(Collected data)
-- -- --

(* ===== verification/AgentHost.v ===== *)
(** * A concrete host of the agent

    An executable environment: contract variables, files, a directory tree and a
    script of what the commands do, to run the agent on concrete inputs
    ([Prog.exec]), with the fixtures of internal/agent/backup_test.go. *)

From S2P Require Import Prelude GoLib GoNet GoUtf8 Kube Doc Json JsonText SnapshotRef RestorePlan Cluster.
From S2P Require Import AgentArgs AgentEnv AgentTrace AgentBackup AgentRestore AgentMain.
From Stdlib Require Import QArith_base.
From stdpp Require Import options.

Local Open Scope Z_scope.

Record host := mkHost {
  ho_env : gmap string string;
  ho_files : gmap string string;
  ho_tree : gmap string (list string);      (* the entries of a directory *)
  ho_script : list run_result;              (* what the next commands do *)
}.

Definition set_files (m : gmap string string) (s : host) : host :=
  mkHost (ho_env s) m (ho_tree s) (ho_script s).

(** The name of a new temp file *)
Definition temp_name (pattern : string) (s : host) : string :=
  "/tmp/" +:+ pattern +:+ fmt_d (Z.of_nat (size (ho_files s))).

Definition no_entry (path : string) : error := ErrMsg ("open " +:+ path +:+ ": no such file or directory").

Definition serve_host (c : acall) (s : host) : aresp c * host :=
  match c return aresp c * host with
  | AGetenv k => (default "" (ho_env s !! k), s)
  | AHostname => (inr "bk-1", s)
  | AEnviron => (["PATH=/usr/bin"], s)
  | ACreateTemp p => (inr (temp_name p s), set_files (<[temp_name p s := ""]> (ho_files s)) s)
  | AWrite f t => (None, set_files (<[f := default "" (ho_files s !! f) +:+ t]> (ho_files s)) s)
  | AClose _ => (None, s)
  | ARemove f => (None, set_files (delete f (ho_files s)) s)
  | AWriteFile f t => (None, set_files (<[f := t]> (ho_files s)) s)
  | AReadFile f => (match ho_files s !! f with Some t => inr t | None => inl (no_entry f) end, s)
  | AReadDir d => (match ho_tree s !! d with Some l => inr l | None => inl (no_entry d) end, s)
  | ARemoveAll _ => (None, s)
  | AWalkDir d =>
      (mkWalk false true (Some 0) ::
         ((λ _, mkWalk false false (Some 10)) <$> default [] (ho_tree s !! d)), s)
  | ARun _ _ _ =>
      match ho_script s with
      | [] => (mkRun "" "unexpected" (Some (mkCmdError "exit status 1" (Some 1))), s)
      | r :: script => (r, mkHost (ho_env s) (ho_files s) (ho_tree s) script)
      end
  | AStdout _ => (tt, s)
  | AStderr _ => (tt, s)
  end.

(** ** The fixtures of the tests *)

Definition test_env : gmap string string := {[
  "PBS_HOST" := "pbs.example.com"; "PBS_PORT" := "8007"; "PBS_DATASTORE" := "main";
  "PBS_NS" := "tenant1"; "PBS_TOKEN_ID" := "operator@pbs!producer";
  "PBS_TOKEN_SECRET" := "s3cret-token"; "PBS_FINGERPRINT" := "AA:BB:CC";
  "PBS_KEYFILE" := "KEY" ]}.

Definition snapshotRecords : string := js
  "[{'backup-type':'host','backup-id':'bk-1','backup-time':1747315200.0,'size':1234},
    {'backup-type':'host','backup-id':'bk-1','backup-time':1747401600.0,'size':4096},
    {'backup-type':'host','backup-id':'other','backup-time':1747488000.0,'size':99},
    {'backup-type':'ct','backup-id':'bk-1','backup-time':1750000000.0,'size':7}]".
Definition snapshotListFixture : string := js "{'data':" +:+ snapshotRecords +:+ "}".

Definition ran (out : string) : run_result := mkRun out "" None.
Definition broken (err : string) (code : Z) : run_result :=
  mkRun "" err (Some (mkCmdError ("exit status " +:+ fmt_d code) (Some code))).

Definition test_host (script : list run_result) : host :=
  mkHost test_env
    {[saNamespaceFile := "apps" +:+ newline; "/staging/api/api.yaml" := "Namespace/n" +:+ newline +:+ "Secret/s"]}
    {["/restore/data-a" := ["lost+found"; "old"]]} script.

Example pick_snapshot :
  (parseSnapshotList snapshotRecords = parseSnapshotList snapshotListFixture) ∧
  match parseSnapshotList snapshotListFixture with
  | inl _ => False
  | inr snaps =>
      length snaps = 4%nat ∧
      match latestHostSnapshot snaps "bk-1" with
      | inl _ => False
      | inr snap => successJSON snap =
                    js "{'snapshotRef':'host/bk-1/2025-05-16T13:20:00Z','bytes':4096}"
      end
  end.
Proof. by vm_compute. Qed.

Definition backup_run (script : list run_result) :=
  exec serve_host (RunBackup ["data-a"; "zdata"] "" "note" "/dev/termination-log") (test_host script).

(** A backup that succeeds, one that cannot set the notes, one that fails. *)
Definition good_script : list run_result := [ran "uploaded"; ran snapshotRecords; ran ""].

Example good_backup :
  (backup_run good_script).1.2 = 0 ∧
  logged (backup_run good_script).1.1 =
    [("/dev/termination-log", js "{'snapshotRef':'host/bk-1/2025-05-16T13:20:00Z','bytes':4096}" +:+ newline)] ∧
  (commands (backup_run good_script).1.1).*1 =
    [["proxmox-backup-client"; "backup"; "--ns"; "tenant1"; "--keyfile"; "/tmp/pbs-agent-keyfile-*.json2";
      "pvc-data-a.pxar:/backup/data-a"; "pvc-zdata.pxar:/backup/zdata"];
     ["proxmox-backup-client"; "snapshot"; "list"; "--ns"; "tenant1"; "--output-format"; "json"];
     ["proxmox-backup-client"; "snapshot"; "notes"; "update"; "--ns"; "tenant1";
      "host/bk-1/2025-05-16T13:20:00Z"; "note"]].
Proof. by vm_compute. Qed.

Example notes_fail : (backup_run [ran "uploaded"; ran snapshotRecords; broken "denied" 255]).1.2 = 0.
Proof. by vm_compute. Qed.

Example failed_backup :
  let run := backup_run [broken ("Error: no such key" +:+ newline +:+ "more") 255] in
  run.1.2 = 255 ∧
  logged run.1.1 = [("/dev/termination-log", js "{'error':'Error: no such key'}" +:+ newline)].
Proof. by vm_compute. Qed.

(** A client that cannot be started leaves an empty message. *)
Example silent_failure :
  let run := backup_run [mkRun "" "" (Some (mkCmdError "exec: not found" None))] in
  run.1.2 = 1 ∧ logged run.1.1 = [("/dev/termination-log", js "{'error':''}" +:+ newline)].
Proof. by vm_compute. Qed.

Definition restore_run (script : list run_result) :=
  exec serve_host (RunRestoreVolume "host/bk-1/T" [mkPair "data-a.pxar" "/restore/data-a"] "cm"
                     "/dev/termination-log") (test_host script).

Definition restore_script : list run_result := [ran "done"; ran "kind: ConfigMap"; ran "applied"].

Example good_restore :
  (restore_run restore_script).1.2 = 0 ∧
  logged (restore_run restore_script).1.1 =
    [("/dev/termination-log", js "{'restored':'data-a.pxar','bytes':20}" +:+ newline)] ∧
  (commands (restore_run restore_script).1.1).*1 =
    [["proxmox-backup-client"; "restore"; "host/bk-1/T"; "data-a.pxar"; "/restore/data-a";
      "--ns"; "tenant1"; "--keyfile"; "/tmp/pbs-agent-keyfile-*.json2"; "--overwrite"];
     ["kubectl"; "create"; "configmap"; "cm"; "--from-file=api.yaml=/restore/data-a/api.yaml";
      "--dry-run=client"; "-o"; "yaml"];
     ["kubectl"; "apply"; "-f"; "/tmp/pbs-agent-cm-*.yaml3"]].
Proof. by vm_compute. Qed.

(** Namespaces and definitions go first, workloads in the other phase. *)
Definition manifests : string :=
  Join ["ConfigMap/c"; "CustomResourceDefinition/x"; "Deployment/d"] newline.
Definition apply_run (phase : string) (script : list run_result) :=
  exec serve_host (RunApplyManifests phase "/f" [] [] "/dev/termination-log")
    (mkHost test_env {[saNamespaceFile := "apps" +:+ newline; "/f" := manifests]} ∅ script).

Example good_apply :
  let pre := apply_run "pre" [ran ""; ran ""; ran ""] in
  pre.1.2 = 0 ∧
  logged pre.1.1 = [("/dev/termination-log", js "{'applied':2}" +:+ newline)] ∧
  (commands pre.1.1).*1 =
    [["kubectl"; "apply"; "-f"; "/tmp/pbs-agent-apply-*.yaml2"];
     ["kubectl"; "wait"; "--for=condition=Established"; "crd/x"; "--timeout=60s"];
     ["kubectl"; "apply"; "-f"; "/tmp/pbs-agent-apply-*.yaml2"]] ∧
  logged (apply_run "workload" [ran ""]).1.1 =
    [("/dev/termination-log", js "{'applied':1}" +:+ newline)].
Proof. by vm_compute. Qed.

(** Every failure of [kubectl] ends the run with exit code 1. *)
Example failed_apply : (apply_run "workload" [broken "forbidden" 3]).1.2 = 1.
Proof. by vm_compute. Qed.

(** ** The process *)

Definition process_run (argv : list string) (script : list run_result) :=
  exec serve_host (agent_process argv) (test_host script).

Example process_of_backup :
  let run := process_run ["/agent"; "backup"; "--pvc"; "data-a"; "--pvc"; "zdata"; "--termlog=/log"]
               good_script in
  run.1.2 = 0 ∧
  logged run.1.1 =
    [("/log", js "{'snapshotRef':'host/bk-1/2025-05-16T13:20:00Z','bytes':4096}" +:+ newline)].
Proof. by vm_compute. Qed.

Example process_of_bad_usage :
  (process_run ["/agent"] []).1.2 = 2 ∧ (process_run ["/agent"; "backup"; "--bad"] []).1.2 = 2.
Proof. by vm_compute. Qed.
Lemma wp_wait_crds h b s1 crds s2 :
  plan_steps phase b = s1 ++ (SWait <$> crds) ++ s2 → applying h b (length s1) →
  wp apply_call_ok (wait_crds termlog crds) (λ h' (ok : bool),
    if ok then applying h' b (length (s1 ++ (SWait <$> crds))) else reported h') h.
Proof.
  revert h s1. induction crds as [|crd crds IH]; intros h s1 Hplan Hst; cbn [wait_crds].
  { apply wp_ret. by rewrite app_nil_r. }
  pose proof Hst as (Hb & Hok & Hn & Hl & Hp). apply wp_bind. split.
  { split_and!; [done..|]. exists b, (SWait crd). split; [done|]. rewrite Hn, Hplan.
    split; [|done]. by rewrite lookup_app_r, Nat.sub_diag by done. }
  intros r. cbn [wp]. destruct (run_error r) as [e|] eqn:Hr.
  { apply wp_bind. eapply wp_post; [apply wp_reported; [by rewrite logged_app, Hl|by rewrite pending_snoc, Hp]|].
    intros h2 ? _ Hrep. by apply wp_ret. }
  replace (s1 ++ (SWait <$> crd :: crds)) with ((s1 ++ [SWait crd]) ++ (SWait <$> crds))
    by by rewrite <- app_assoc.
  apply IH; [by rewrite Hplan, <- app_assoc|]. unfold applying, all_succeeded.
  rewrite commands_app, logged_app, pending_snoc, Hl, Hp, !length_app, Hn. split_and!; try done.
  - by eapply parsed_prefix; [eexists|].
  - apply Forall_app; split; [done|by repeat constructor].
Qed.

(** The outcome of a phase *)
Definition phase_result (h : list aevent) (b : buckets) (r : option Z) : Prop :=
  match r with
  | None => reported h
  | Some n => applying h b (length (plan_steps phase b)) ∧ n = Z.of_nat (length (plan_docs phase b))
  end.

Lemma wp_apply_pre h b :
  phase = "pre" → applying h b 0 →
  wp apply_call_ok (apply_pre termlog b) (λ h' r, phase_result h' b r) h.
Proof.
  intros Hph Hst. assert (Hplan : plan_steps phase b =
    apply_steps (b_ns b) ++ apply_steps (b_crds b) ++ (SWait <$> b_crds b) ++ apply_steps (b_pre b))
    by by rewrite Hph.
  assert (Hdocs : plan_docs phase b = b_ns b ++ b_crds b ++ b_pre b) by by rewrite Hph.
  unfold apply_pre. apply wp_bind. eapply wp_post; [eapply (wp_apply_bucket h b []); [exact Hplan|done]|].
  intros h1 [n1|] _; [intros [H1 ->]|by intros; apply wp_ret]. apply wp_bind.
  eapply wp_post; [eapply (wp_apply_bucket h1 b (apply_steps (b_ns b))); [exact Hplan|done]|].
  intros h2 [n2|] _; [intros [H2 ->]|by intros; apply wp_ret]. apply wp_bind.
  eapply wp_post; [eapply (wp_wait_crds h2 b (apply_steps (b_ns b) ++ apply_steps (b_crds b)));
                   [by rewrite Hplan, <- app_assoc|done]|].
  intros h3 [|] _ H3; [|by apply wp_ret]. eapply wp_post.
  { apply (wp_apply_bucket h3 b ((apply_steps (b_ns b) ++ apply_steps (b_crds b)) ++ (SWait <$> b_crds b))
      _ []); [by rewrite Hplan, app_nil_r, <- !app_assoc|done]. }
  intros h4 [n4|] _; [intros [H4 ->]|done]. unfold phase_result. rewrite Hdocs, !length_app.
  split; [|lia]. by rewrite Hplan, !app_assoc.
Qed.
Lemma keeps_stamps : keeps_valid stamp_StartedAt ∧ keeps_valid stamp_CompletedAt.
Proof. unfold stamp_StartedAt, stamp_CompletedAt, Now. split; intros s Hs; by typed_auto. Qed.

Lemma well_typed_hold b reason message wait :
  valid_backup b → reason_ok reason = true → well_typed (BackupCtl.hold b reason message wait) (λ _, True).
Proof.
  intros Hb Hr. unfold BackupCtl.hold. apply typed_bind.
  eapply typed_post; [apply well_typed_recordOutcome; [done..|by intros s Hs]|].
  intros x _. unfold BackupCtl.emit, Eventf. typed_auto.
Qed.

Lemma well_typed_failBackup b reason message placed :
  valid_backup b → reason_ok reason = true →
  well_typed (failBackup r b reason message placed) (λ _, True).
Proof.
  intros Hb Hr. unfold failBackup. apply typed_bind.
  eapply typed_post; [apply well_typed_recordOutcome; [done..|]|].
  - intros s Hs. by apply keeps_stamps.
  - intros x _. unfold BackupCtl.emit, observeFailed, Eventf. typed_auto.
Qed.

Lemma well_typed_runBackup b placed : valid_backup b → well_typed (runBackup b placed) (λ _, True).
Proof.
  intros Hb. unfold runBackup. apply typed_bind.
  eapply typed_post; [apply well_typed_recordOutcome; [done..|]|].
  - intros s Hs. apply typed_bind. eapply typed_post; [by apply keeps_stamps|]. done.
  - intros x _. unfold BackupCtl.emit, Eventf. typed_auto.
Qed.

(** The total of the results is an int64, however many there are. *)
Lemma well_typed_collect_results ns placed statuses total ref :
  is_int64 total = true →
  well_typed (collect_results ns placed statuses total ref)
    (λ res, ∀ x, res = inr (inr x) → is_int64 x.1.2 = true).
Proof.
  revert statuses total ref. induction placed as [|pj placed IH]; intros statuses total ref Ht;
    cbn [collect_results]; [intros x Hx; by injection Hx as <-|].
  apply typed_bind_calls; [unfold jobResult, List_, api; calls_auto|].
  intros [e|[problem|[ref' bytes]]]; [done..|]. apply IH.
  pose proof (add_int64_range total bytes). unfold is_int64. lia.
Qed.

-- -- --

Find "Lemma well_typed_failBackup b" in the entries above and copy that whole line exactly, then each line after it through the line that contains "intros Hb. unfold".

| The completed task |
Lemma well_typed_failBackup b reason message placed :
  valid_backup b → reason_ok reason = true →
  well_typed (failBackup r b reason message placed) (λ _, True).
Proof.
  intros Hb Hr. unfold failBackup. apply typed_bind.
  eapply typed_post; [apply well_typed_recordOutcome; [done..|]|].
  - intros s Hs. by apply keeps_stamps.
  - intros x _. unfold BackupCtl.emit, observeFailed, Eventf. typed_auto.
Qed.

Lemma well_typed_runBackup b placed : valid_backup b → well_typed (runBackup b placed) (λ _, True).
Proof.
  intros Hb. unfold runBackup. apply typed_bind.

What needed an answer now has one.